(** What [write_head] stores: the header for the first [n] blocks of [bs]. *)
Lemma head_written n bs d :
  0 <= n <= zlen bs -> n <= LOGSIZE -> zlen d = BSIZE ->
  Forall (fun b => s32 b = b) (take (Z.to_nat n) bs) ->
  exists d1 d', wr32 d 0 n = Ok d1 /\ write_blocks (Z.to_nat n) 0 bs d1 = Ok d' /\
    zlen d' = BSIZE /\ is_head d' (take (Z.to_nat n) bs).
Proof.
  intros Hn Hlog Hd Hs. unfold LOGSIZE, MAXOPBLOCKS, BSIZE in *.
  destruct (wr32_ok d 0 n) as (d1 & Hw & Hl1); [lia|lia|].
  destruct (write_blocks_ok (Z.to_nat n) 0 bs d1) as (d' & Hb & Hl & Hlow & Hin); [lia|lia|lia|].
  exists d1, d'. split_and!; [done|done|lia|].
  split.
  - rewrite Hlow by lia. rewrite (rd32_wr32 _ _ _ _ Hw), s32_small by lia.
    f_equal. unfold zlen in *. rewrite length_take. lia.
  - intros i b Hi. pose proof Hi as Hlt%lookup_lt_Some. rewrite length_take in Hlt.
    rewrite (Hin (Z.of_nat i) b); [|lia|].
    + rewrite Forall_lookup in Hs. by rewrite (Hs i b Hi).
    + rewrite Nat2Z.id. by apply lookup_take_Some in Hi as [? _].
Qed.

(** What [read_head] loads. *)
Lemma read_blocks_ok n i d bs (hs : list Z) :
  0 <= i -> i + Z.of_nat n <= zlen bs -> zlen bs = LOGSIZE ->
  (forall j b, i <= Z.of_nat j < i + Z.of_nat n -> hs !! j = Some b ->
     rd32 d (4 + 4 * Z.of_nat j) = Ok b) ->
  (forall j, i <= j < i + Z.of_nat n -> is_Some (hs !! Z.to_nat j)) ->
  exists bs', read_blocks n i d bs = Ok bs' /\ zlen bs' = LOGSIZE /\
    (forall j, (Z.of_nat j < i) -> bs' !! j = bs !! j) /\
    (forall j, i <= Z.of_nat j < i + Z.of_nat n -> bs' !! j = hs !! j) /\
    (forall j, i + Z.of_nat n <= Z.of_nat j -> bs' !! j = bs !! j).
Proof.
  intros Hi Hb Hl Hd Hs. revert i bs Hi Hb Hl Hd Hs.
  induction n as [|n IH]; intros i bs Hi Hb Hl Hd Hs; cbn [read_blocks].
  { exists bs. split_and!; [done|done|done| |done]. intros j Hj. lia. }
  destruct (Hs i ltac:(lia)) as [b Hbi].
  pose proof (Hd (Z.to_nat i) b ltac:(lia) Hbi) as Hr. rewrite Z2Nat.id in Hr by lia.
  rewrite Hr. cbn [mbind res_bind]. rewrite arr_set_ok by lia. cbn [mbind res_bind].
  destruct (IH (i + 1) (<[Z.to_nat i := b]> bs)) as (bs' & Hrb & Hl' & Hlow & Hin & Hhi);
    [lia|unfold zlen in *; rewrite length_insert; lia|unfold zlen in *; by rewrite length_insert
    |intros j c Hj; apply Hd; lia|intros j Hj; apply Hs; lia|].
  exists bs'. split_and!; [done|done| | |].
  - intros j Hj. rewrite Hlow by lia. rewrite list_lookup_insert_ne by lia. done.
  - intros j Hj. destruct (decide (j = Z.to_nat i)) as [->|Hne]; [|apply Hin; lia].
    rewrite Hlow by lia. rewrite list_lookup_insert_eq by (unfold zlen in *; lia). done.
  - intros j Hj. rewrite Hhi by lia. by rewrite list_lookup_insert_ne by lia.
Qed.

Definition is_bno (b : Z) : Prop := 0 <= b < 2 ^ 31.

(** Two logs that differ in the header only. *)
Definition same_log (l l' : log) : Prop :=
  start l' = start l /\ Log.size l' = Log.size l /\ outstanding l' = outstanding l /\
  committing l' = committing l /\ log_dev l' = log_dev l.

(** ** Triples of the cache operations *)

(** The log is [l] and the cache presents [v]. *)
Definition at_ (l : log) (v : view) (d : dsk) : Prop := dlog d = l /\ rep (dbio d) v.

※

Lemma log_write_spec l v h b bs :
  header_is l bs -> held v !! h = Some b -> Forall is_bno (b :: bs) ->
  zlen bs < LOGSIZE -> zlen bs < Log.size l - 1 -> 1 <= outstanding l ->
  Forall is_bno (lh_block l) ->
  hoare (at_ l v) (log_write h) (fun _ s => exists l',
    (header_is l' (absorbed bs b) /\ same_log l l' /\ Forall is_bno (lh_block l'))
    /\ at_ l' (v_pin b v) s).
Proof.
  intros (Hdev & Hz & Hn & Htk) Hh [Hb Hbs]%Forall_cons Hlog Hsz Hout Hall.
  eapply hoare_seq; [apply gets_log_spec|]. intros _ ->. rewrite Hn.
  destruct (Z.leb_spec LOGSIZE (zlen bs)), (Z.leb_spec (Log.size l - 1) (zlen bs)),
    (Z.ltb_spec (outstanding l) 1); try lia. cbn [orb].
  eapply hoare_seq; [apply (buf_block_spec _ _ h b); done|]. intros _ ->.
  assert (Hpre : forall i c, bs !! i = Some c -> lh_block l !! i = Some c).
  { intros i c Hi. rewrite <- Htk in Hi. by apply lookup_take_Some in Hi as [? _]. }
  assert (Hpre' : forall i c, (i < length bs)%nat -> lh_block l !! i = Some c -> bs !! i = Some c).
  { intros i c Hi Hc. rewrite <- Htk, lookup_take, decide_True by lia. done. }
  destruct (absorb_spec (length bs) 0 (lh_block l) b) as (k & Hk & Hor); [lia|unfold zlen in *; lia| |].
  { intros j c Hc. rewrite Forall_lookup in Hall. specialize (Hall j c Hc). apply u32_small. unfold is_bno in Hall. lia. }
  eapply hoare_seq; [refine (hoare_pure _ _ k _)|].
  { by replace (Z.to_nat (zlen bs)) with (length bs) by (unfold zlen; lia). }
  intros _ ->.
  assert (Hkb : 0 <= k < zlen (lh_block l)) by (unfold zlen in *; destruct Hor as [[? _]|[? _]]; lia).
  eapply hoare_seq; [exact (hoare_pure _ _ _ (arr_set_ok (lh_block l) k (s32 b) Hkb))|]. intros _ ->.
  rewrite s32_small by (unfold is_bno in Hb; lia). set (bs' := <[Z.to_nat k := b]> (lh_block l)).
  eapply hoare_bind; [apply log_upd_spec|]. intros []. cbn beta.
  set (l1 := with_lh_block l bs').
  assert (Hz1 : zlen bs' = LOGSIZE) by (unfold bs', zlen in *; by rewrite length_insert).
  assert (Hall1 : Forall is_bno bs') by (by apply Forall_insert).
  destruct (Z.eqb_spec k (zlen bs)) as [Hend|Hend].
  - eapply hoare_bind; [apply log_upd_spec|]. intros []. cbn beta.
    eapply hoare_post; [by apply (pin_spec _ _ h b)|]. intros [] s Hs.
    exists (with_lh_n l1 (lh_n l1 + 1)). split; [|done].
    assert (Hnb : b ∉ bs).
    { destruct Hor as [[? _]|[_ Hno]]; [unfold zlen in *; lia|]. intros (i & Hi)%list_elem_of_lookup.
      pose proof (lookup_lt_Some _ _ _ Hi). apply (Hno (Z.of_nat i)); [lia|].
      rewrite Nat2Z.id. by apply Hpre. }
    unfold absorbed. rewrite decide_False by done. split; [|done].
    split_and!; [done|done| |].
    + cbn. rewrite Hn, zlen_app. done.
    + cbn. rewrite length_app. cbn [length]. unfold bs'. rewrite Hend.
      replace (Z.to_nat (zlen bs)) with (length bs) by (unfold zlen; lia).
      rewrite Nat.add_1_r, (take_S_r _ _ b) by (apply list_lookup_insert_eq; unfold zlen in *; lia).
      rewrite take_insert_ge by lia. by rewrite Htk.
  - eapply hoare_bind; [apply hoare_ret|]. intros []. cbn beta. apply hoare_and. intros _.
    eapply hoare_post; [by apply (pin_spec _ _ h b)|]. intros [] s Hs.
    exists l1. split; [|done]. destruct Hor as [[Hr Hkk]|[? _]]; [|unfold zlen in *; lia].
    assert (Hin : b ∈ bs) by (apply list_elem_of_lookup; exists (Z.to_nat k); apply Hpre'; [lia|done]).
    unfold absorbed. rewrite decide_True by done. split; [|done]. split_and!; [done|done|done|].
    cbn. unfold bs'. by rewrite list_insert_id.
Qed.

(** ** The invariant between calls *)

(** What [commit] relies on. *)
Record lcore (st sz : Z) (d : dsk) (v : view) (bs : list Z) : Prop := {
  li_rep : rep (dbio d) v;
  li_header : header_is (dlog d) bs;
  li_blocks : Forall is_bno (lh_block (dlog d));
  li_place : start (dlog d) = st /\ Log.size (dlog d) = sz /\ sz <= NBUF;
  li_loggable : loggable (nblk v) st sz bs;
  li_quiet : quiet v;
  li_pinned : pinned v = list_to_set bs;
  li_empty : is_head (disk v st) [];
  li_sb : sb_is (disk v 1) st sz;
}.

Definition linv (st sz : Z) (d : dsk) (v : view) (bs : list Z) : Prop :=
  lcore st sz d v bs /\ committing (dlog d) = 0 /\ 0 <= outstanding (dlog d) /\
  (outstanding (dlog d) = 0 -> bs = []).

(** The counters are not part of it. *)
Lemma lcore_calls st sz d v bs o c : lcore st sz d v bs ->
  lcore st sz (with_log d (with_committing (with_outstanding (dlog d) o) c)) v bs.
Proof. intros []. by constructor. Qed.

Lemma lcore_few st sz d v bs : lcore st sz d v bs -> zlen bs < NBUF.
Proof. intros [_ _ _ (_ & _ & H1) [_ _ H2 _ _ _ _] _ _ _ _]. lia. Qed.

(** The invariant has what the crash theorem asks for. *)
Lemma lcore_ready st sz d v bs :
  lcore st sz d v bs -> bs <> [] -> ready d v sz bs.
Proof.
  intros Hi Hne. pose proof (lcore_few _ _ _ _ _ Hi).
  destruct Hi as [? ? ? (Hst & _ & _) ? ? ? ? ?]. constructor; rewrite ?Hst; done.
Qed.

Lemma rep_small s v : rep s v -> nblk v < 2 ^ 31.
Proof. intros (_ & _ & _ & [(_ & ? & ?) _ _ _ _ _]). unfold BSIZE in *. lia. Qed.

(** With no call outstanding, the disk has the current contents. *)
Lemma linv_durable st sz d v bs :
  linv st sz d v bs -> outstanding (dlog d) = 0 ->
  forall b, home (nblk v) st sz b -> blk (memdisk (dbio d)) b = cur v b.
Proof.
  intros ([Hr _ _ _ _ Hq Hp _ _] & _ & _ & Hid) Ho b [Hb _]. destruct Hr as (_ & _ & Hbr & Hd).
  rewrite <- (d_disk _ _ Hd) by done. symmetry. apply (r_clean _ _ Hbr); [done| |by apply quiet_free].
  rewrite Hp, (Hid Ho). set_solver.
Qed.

※

**Work required**
Above are the records; repeat exactly the lines from the one holding "Definition linv (st" down to the one holding "Lemma lcore_few st", end lines included.

**Problem solution**
Definition linv (st sz : Z) (d : dsk) (v : view) (bs : list Z) : Prop :=
  lcore st sz d v bs /\ committing (dlog d) = 0 /\ 0 <= outstanding (dlog d) /\
  (outstanding (dlog d) = 0 -> bs = []).

(** The counters are not part of it. *)
Lemma lcore_calls st sz d v bs o c : lcore st sz d v bs ->
  lcore st sz (with_log d (with_committing (with_outstanding (dlog d) o) c)) v bs.
Proof. intros []. by constructor. Qed.

Lemma lcore_few st sz d v bs : lcore st sz d v bs -> zlen bs < NBUF.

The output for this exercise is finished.